### EXERCISE
Reproduce, from the line containing "Abbreviation number := float." to the last line of the material, every line exactly.

======== SOURCE DATA ========

(** * node-axios-metric: request, response and error metrics of an axios client

    A shallow embedding of [src/index.ts] and the verification of its
    correlation and timing rules.

    - JavaScript numbers are binary64 floats: [number] is Rocq's primitive
      [float], and [-] on timestamps is the IEEE subtraction.
    - The classes of the source are records, one module per class, with the
      constructor as a function of the module.
    - The objects axios builds (a response, its config) have the shape axios
      declares. What this package attaches to a config, the [metadata] with its
      [metric] and [request] entries, may be [undefined] or [null] at every
      level, whatever the declaration says; a failure reaching the error
      handler is any value, recognised by the [isAxiosError] flag it carries.
    - A property read on [undefined] or [null] raises a [TypeError]; code that
      can raise returns a [completion].
    - The interceptors run in a state monad over a [World]: the readings of
      [performance.now()] and the log of what the instrumentation did. *)

From Stdlib Require Import ZArith Lia Floats List.
From stdpp Require Import base option gmap strings.
Import ListNotations.

Local Open Scope string_scope.
Local Open Scope list_scope.
Set Warnings "-register-all".

(** ** Values *)

(** A JavaScript [number]. *)
Abbreviation number := float.

(** Payloads typed [any] in the source: request and response bodies, header
    values, the entries of an index signature. The code never looks inside. *)
Inductive any : Type :=
| JUndefined
| JNull
| JBool (b : bool)
| JNumber (n : number)
| JString (s : string)
| JArray (items : list any)
| JObject (fields : list (string * any)).

(** The values that are not objects. *)
Inductive primitive : Type :=
| PUndefined
| PNull
| PBool (b : bool)
| PNumber (n : number)
| PString (s : string).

========

### YOUR SOLUTION
Abbreviation number := float.

(** Payloads typed [any] in the source: request and response bodies, header
    values, the entries of an index signature. The code never looks inside. *)
Inductive any : Type :=
| JUndefined
| JNull
| JBool (b : bool)
| JNumber (n : number)
| JString (s : string)
| JArray (items : list any)
| JObject (fields : list (string * any)).

(** The values that are not objects. *)
Inductive primitive : Type :=
| PUndefined
| PNull
| PBool (b : bool)
| PNumber (n : number)
| PString (s : string).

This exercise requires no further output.